Friday evenings are fun. They are the culmination of a tiring work week and generally are a precursor to a relaxed weekend. Okay, not that relaxed but at least a time to unwind, catch up with the chores, read, watch silly TV or movies and tolerate the kids waiting for Monday to come quickly. A regular evening like that was turned on its head last evening when the younger son cut his hand while trying something with the kitchen knife.
To cut a long story short, we were at the nearby hospital’s Emergency Room within minutes. He required sutures, a number of injections and medicines to get the situation under control. While he was being tended to by the doctor on duty along with the nurses, there were 2 other doctors handling emergencies of similar kinds in the wards. The room next door had two wailing kids. The sound of crying kids distresses me especially those in pain not the tantrum kind, those ones drive me mad. As the door was open, I could see these two young kids, very tiny in form with a bunch of tubes hanging from their mouth and hands crying hysterically. Their poor mother looked hapless.

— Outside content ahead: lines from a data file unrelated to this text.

Definition validateEvent (event : OutboxEvent) (expectedType : string) : option error :=
  if negb (String.eqb (Event_EventType event) expectedType)
  then Some (Text ("expected " +:+ expectedType +:+ " event, got " +:+ Event_EventType event))
  else validateEventIdentity event.

Definition isNotificationEvent (eventType : string) : bool :=
  one_of eventType ["order.completed"; "order.cancelled"; "order.manual_review_required";
                    "inventory.rejected"; "payment.failed"; "shipment.failed"].

Definition compensationPlan (eventType : string) : result (OrderStatus * string) :=
  if String.eqb eventType "inventory.rejected"
  then Ok (StatusFailed, "compensation.inventory_rejected")
  else if String.eqb eventType "payment.failed"
  then Ok (StatusCancelled, "compensation.payment_failed")
  else if String.eqb eventType "shipment.failed"
  then Ok (StatusCancellationPending, "compensation.shipment_failed")
  else Err (Text ("unsupported compensation event " +:+ eventType)).

Definition normalizedPayment (p : Payment) : Payment :=
  let p := if String.eqb (Payment_Provider p) "" then set_Payment_Provider "fake-payment" p else p in
  if String.eqb (Payment_Status p) "" then set_Payment_Status "authorized" p else p.

Definition requiresManualReview (order : Order) : bool :=
  String.eqb (Order_Status order) StatusCompleted
  || match Order_Shipment order with
     | Some sh => negb (String.eqb (Shipment_Status sh) "")
                  && negb (String.eqb (Shipment_Status sh) "failed")
     | None => false
     end.

Definition hasReservedInventory (order : Order) : bool :=
  existsb (fun i => String.eqb (OrderItem_ReservationStatus i) "reserved") (Order_Items order).

Definition hasAuthorizedPayment (order : Order) : bool :=
  match Order_Payment order with
  | Some p => String.eqb (Payment_Status p) "authorized"
  | None => false
  end.

Definition systemAudit (event : OutboxEvent) (action : string) (now : Time) : AuditLog :=
  mkAuditLog (Event_MerchantID event) (Event_OrderID event) "system" "fulfillment-worker" action
    (Event_CorrelationID event) now
    (<["source_message_id" := Event_MessageID event]>
     {["source_event_type" := Event_EventType event]}).

(** ** Handlers *)

Section Handlers.
Context {S P : Type}.
Variable env : HEnv.
Variable deps : Dependencies S P.

Definition in_store {A} (c : M S A) : M (HWorld S P) A :=
  fun w => let (r, s) := c (hw_store w) in
           (r, mkHWorld s (hw_ext w) (hw_ticks w) (hw_draws w)).

(** [deps.Clock()], or [time.Now().UTC()] by default. *)
Definition Clock : M (HWorld S P) Time :=
  fun w => (Ok (he_clock env (hw_ticks w)),
            mkHWorld (hw_store w) (hw_ext w) (Datatypes.S (hw_ticks w)) (hw_draws w)).

Definition entropy : M (HWorld S P) (option string) :=
  fun w => (Ok (he_entropy env (hw_draws w)),
            mkHWorld (hw_store w) (hw_ext w) (hw_ticks w) (Datatypes.S (hw_draws w))).

(** [deps.NewID] after [withDefaults]. *)
Definition NewID (prefix : string) : M (HWorld S P) string :=
  match deps_NewID deps with
  | Some f => f prefix
  | None =>
      let! b := entropy in
      match b with
      | Some b => ret (prefix +:+ "_" +:+ hex_encode b)
      | None => let! now := Clock in ret (prefix +:+ "_" +:+ Itoa (UnixNano now))
      end
  end.

(** [if deps.Projector == nil { return ... }]. *)
Definition projector : M (HWorld S P) (Projector S) :=
  match deps_Projector deps with
  | Some p => ret p
  | None => throw (Text "fulfillment projector is required")
  end.

Definition orders : M (HWorld S P) (OrderStatusUpdater S) :=
  match deps_Orders deps with
  | Some o => ret o
  | None => throw (Text "order status updater is required")
  end.

Definition nextEventAt (previous : OutboxEvent) (eventType : string) (now : Time)
    : M (HWorld S P) OutboxEvent :=
  let! id := NewID "msg" in
  ret {| Event_MessageID := id;
         Event_EventType := eventType;
         Event_SchemaVersion := 0;
         Event_OccurredAt := now;
         Event_Producer := "";
         Event_MerchantID := Event_MerchantID previous;
         Event_OrderID := Event_OrderID previous;
         Event_CorrelationID := Event_CorrelationID previous;
         Event_CausationID := Event_MessageID previous;
         Event_Payload := ∅ |}.

Definition recordCompensation (event : OutboxEvent) : M (HWorld S P) unit :=
  let! proj := projector in
  match compensationPlan (Event_EventType event) with
  | Err e => throw e
  | Ok (status, action) =>
      let! _ := require (validateEventIdentity event) in
      let! now := Clock in
      let audit := set_Audit_Detail "target_order_status" status (systemAudit event action now) in
      let audit :=
        if String.eqb (Event_EventType event) "payment.failed"
        then set_Audit_Detail "stock_release" "requested" audit
        else if String.eqb (Event_EventType event) "shipment.failed"
        then set_Audit_Detail "payment_void" "requested"
               (set_Audit_Detail "stock_release" "requested" audit)
        else audit in
      in_store (RecordCompensation proj event status audit)
  end.

Definition queueNotification (event : OutboxEvent) : M (HWorld S P) unit :=
  let! proj := projector in
  if negb (isNotificationEvent (Event_EventType event))
  then throw (Text ("expected notifiable event, got " +:+ Event_EventType event))
  else
    let! _ := require (validateEventIdentity event) in
    let! now := Clock in
    in_store (RecordNotificationQueued proj event
                (systemAudit event "notification.email_queued" now)).

Definition recordInventoryRejected (proj : Projector S) (event : OutboxEvent) (now : Time)
    (cause : error) : M (HWorld S P) unit :=
  let! rejected := nextEventAt event "inventory.rejected" now in
  let audit := set_Audit_Detail "error" (error_text cause)
                 (systemAudit event "inventory.rejected" now) in
  in_store (RecordInventoryRejected proj event rejected audit).

(** [deps.InventoryReserver != nil], and its call. *)
Definition try_reserve (event : OutboxEvent) : M (HWorld S P) (option error) :=
  match deps_InventoryReserver deps with
  | None => ret None
  | Some reserve =>
      let! r := attempt (reserve event) in
      ret (match r with Err e => Some e | Ok _ => None end)
  end.

Definition reserveInventory (event : OutboxEvent) : M (HWorld S P) unit :=
  let! proj := projector in
  let! _ := require (validateEvent event "order.created") in
  let! now := Clock in
  let! refused := try_reserve event in
  match refused with
  | Some e => recordInventoryRejected proj event now e
  | None =>
      let! next := nextEventAt event "inventory.reserved" now in
      let! r := attempt (in_store (RecordInventoryReserved proj event next
                                     (systemAudit event "inventory.reserved" now))) in
      match r with
      | Ok _ => ret tt
      | Err e => if error_is e "insufficient stock"
                 then recordInventoryRejected proj event now e else throw e
      end
  end.

Definition authorizePayment (event : OutboxEvent) : M (HWorld S P) unit :=
  let! proj := projector in
  let! _ := require (validateEvent event "inventory.reserved") in
  let! now := Clock in
  match deps_PaymentAuthorizer deps with
  | Some authorize =>
      let! r := attempt (authorize event) in
      match r with
      | Err e =>
          let! failed := nextEventAt event "payment.failed" now in
          let audit := set_Audit_Detail "error" (error_text e)
                         (systemAudit event "payment.failed" now) in
          in_store (RecordPaymentFailed proj event failed audit)
      | Ok authorized =>
          let payment := normalizedPayment authorized in
          let! payment :=
            if String.eqb (Payment_AuthorizationID payment) ""
            then let! id := NewID "pay" in ret (set_Payment_AuthorizationID id payment)
            else ret payment in
          let! next := nextEventAt event "payment.authorized" now in
          in_store (RecordPaymentAuthorized proj event next payment
                      (systemAudit event "payment.authorized" now))
      end
  | None =>
      let! next := nextEventAt event "payment.authorized" now in
      let! id := NewID "pay" in
      let payment := normalizedPayment (mkPayment "fake-payment" "authorized" id "") in
      in_store (RecordPaymentAuthorized proj event next payment
                  (systemAudit event "payment.authorized" now))
  end.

While my son was getting stitched up and the husband and I waited outside, there was commotion as the poor lady with the two children was crying and saying that she had no money to pay the bill. She was disheveled and perhaps was a housemaid. Seeing her children crying pitifully and her shedding helpless tears cut through us. There is nothing that connects parents more than suffering children. On gentle inquiry, I found out that her kids had consumed rat poison by mistake while she was out for work. The hospital staff had flushed their stomachs but they still required some pediatric attention. They were asked to go to a government hospital. Also because apparently the police needed to be notified. The mother and the relative accompanying her had no clue what to do. And the bigger crisis was that they had no money to pay the bill which was already running into thousands.
While all of us grumble at the exorbitant charges these hospitals take, imagine how a poor housemaid whose children were in critical danger would do that. I requested the doctors on duty to do something for her. Also spoke to those at billing to reduce her bill on humanitarian grounds. Of course, I was naïve. No one seemed to care. The children still needed further medical attention but were foisted off because perhaps the parent did not have the funds for treatment there. The doctors acted unconcerned too. Perhaps because my own child was suffering or because I am not exposed to this on a daily basis, it affected me greatly.
While the situation was not getting resolved, the husband took things in his hands. He paid their bill and also gave them money to catch an auto to the nearest government hospital. I am so proud of him for knowing the right thing to do under such circumstances. He is such a fantastic calm head under such situations and God knows we’ve been through quite a few of these with the kids.
The incident was on our minds on the way back home. How grateful, privileged and a bit ashamed we felt to have access to healthcare, to be able to stand up for our rights and demand them and to not be pushed around and taken for a ride. How does the healthcare system – doctors, administrators etc. become so immune to human suffering when it clashes with monetary interests? Does a human life really matter so little especially when it belongs to a poor person? There are no easy answers, are there?
My thoughts and prayers are with that mother. I hope her children are doing fine.
What are your thoughts on this? Do you think it is naïve to expect private hospitals to help poor patients?